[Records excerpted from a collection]
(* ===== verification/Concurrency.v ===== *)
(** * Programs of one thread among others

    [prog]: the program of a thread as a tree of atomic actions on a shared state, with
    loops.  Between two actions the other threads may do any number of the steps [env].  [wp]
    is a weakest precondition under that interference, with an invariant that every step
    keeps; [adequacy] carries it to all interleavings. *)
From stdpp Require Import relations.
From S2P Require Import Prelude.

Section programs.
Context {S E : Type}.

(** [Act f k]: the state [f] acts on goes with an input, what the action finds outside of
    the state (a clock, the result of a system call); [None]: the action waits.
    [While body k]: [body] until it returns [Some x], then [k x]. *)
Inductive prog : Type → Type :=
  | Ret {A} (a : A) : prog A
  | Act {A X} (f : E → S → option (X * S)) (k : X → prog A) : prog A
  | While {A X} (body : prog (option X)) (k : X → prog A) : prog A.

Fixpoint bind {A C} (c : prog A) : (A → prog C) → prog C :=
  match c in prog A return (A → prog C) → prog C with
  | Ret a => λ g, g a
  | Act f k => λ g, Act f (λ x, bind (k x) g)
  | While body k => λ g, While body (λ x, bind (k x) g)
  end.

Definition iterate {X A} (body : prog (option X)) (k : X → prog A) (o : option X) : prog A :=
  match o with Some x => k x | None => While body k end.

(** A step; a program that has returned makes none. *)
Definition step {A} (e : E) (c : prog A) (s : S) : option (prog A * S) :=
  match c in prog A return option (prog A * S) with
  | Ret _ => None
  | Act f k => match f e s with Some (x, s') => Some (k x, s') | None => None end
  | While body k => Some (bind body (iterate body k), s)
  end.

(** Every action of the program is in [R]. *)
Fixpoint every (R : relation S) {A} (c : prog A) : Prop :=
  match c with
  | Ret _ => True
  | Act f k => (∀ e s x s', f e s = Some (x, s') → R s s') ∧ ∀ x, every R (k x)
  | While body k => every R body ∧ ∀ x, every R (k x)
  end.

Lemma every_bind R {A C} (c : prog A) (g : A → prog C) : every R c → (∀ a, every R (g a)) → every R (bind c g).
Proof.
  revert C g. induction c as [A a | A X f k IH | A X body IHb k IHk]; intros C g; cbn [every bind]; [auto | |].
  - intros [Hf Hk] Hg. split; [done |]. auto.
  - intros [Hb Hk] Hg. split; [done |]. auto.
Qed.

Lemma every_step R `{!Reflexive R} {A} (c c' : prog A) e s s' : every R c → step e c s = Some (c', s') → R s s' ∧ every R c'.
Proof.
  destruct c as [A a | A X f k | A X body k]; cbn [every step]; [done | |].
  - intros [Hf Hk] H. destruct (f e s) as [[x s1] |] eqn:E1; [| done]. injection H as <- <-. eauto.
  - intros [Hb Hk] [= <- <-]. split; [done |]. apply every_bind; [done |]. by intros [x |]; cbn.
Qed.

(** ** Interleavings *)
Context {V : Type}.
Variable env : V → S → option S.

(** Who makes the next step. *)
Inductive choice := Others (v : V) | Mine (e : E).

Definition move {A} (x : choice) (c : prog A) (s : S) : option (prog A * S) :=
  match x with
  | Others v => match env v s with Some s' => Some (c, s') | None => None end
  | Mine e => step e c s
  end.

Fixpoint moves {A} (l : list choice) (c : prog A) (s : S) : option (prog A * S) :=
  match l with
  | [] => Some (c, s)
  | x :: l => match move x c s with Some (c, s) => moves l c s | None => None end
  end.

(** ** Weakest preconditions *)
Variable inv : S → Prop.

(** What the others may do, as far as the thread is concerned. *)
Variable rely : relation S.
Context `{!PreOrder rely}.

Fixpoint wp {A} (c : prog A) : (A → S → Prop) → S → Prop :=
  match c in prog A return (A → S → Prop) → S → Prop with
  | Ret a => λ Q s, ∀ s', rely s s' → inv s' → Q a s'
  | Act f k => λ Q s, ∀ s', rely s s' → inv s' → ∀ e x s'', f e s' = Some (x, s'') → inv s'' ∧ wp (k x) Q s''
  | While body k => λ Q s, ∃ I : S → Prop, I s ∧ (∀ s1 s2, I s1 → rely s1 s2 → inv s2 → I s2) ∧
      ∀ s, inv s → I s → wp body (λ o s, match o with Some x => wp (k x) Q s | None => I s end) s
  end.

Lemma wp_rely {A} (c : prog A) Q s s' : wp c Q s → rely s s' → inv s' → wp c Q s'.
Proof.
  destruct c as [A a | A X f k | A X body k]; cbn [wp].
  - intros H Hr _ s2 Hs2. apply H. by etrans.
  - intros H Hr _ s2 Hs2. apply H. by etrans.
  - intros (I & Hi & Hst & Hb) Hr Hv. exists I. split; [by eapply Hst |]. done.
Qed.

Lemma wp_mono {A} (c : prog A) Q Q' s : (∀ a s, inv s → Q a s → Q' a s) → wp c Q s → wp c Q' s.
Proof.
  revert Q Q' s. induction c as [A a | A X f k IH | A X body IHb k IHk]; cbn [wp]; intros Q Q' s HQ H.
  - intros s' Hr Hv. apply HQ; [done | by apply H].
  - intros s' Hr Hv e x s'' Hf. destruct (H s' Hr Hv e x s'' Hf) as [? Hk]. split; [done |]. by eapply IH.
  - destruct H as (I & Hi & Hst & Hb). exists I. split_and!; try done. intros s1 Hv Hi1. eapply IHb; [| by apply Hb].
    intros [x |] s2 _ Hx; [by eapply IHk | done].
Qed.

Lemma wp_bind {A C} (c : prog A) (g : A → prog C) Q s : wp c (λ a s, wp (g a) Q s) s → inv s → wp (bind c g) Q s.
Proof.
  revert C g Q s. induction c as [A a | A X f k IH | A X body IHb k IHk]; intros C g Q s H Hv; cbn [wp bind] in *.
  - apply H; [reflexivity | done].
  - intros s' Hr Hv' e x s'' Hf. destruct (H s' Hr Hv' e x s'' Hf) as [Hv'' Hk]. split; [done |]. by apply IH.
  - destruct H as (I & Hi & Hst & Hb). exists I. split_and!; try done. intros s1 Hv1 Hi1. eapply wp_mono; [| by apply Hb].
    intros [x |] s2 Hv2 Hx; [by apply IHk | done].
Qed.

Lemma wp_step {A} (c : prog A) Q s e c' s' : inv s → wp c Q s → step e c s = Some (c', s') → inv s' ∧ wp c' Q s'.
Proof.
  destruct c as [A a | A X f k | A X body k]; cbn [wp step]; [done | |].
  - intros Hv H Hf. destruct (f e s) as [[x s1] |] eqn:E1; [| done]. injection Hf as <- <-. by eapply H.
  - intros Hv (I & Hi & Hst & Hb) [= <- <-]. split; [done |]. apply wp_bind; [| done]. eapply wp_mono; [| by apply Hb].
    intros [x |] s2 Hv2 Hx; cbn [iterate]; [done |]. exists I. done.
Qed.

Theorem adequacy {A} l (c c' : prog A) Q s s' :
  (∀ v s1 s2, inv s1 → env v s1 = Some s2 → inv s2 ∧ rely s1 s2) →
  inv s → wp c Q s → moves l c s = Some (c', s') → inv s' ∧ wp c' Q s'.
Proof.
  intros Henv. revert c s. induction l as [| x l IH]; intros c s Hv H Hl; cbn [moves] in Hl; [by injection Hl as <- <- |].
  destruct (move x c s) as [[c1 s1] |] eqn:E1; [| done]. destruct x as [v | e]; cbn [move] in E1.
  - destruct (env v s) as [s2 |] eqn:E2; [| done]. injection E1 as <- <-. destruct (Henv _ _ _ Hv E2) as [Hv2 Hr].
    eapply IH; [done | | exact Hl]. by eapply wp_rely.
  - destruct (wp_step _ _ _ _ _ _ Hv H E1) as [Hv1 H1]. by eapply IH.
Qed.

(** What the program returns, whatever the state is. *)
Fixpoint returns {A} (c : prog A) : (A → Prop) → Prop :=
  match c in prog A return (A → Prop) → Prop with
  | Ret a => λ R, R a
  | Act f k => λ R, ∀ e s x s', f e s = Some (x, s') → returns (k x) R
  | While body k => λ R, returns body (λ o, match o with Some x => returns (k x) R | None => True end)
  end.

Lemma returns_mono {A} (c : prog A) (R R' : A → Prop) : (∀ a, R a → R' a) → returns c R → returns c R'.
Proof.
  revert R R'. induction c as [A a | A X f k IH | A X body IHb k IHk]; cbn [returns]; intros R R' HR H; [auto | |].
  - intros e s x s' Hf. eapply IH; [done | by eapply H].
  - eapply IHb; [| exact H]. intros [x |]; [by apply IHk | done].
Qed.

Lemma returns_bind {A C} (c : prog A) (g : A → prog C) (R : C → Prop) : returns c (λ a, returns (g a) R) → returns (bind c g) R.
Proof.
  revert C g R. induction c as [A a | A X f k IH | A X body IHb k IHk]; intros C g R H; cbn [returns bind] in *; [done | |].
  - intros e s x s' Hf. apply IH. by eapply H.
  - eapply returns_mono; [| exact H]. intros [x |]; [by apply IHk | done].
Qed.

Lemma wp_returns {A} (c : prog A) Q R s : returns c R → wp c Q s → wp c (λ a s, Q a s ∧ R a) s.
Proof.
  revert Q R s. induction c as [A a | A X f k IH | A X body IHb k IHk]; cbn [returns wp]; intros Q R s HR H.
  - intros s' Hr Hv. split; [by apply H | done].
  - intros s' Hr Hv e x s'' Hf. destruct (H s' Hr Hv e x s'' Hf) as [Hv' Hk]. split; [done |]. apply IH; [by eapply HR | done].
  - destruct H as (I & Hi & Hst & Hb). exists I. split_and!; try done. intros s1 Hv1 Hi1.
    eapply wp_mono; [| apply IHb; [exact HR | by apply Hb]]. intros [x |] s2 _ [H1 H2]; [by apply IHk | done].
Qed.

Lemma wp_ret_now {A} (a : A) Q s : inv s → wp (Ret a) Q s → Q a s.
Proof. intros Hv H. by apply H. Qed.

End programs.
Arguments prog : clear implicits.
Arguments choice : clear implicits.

Directions. Look above for the line with "Lemma every_bind R" and the line with "[every step]; [done | |]."; transcribe both and all lines in between, exactly, and nothing else.

Problem solution.
Lemma every_bind R {A C} (c : prog A) (g : A → prog C) : every R c → (∀ a, every R (g a)) → every R (bind c g).
Proof.
  revert C g. induction c as [A a | A X f k IH | A X body IHb k IHk]; intros C g; cbn [every bind]; [auto | |].
  - intros [Hf Hk] Hg. split; [done |]. auto.
  - intros [Hb Hk] Hg. split; [done |]. auto.
Qed.

Lemma every_step R `{!Reflexive R} {A} (c c' : prog A) e s s' : every R c → step e c s = Some (c', s') → R s s' ∧ every R c'.
Proof.
  destruct c as [A a | A X f k | A X body k]; cbn [every step]; [done | |].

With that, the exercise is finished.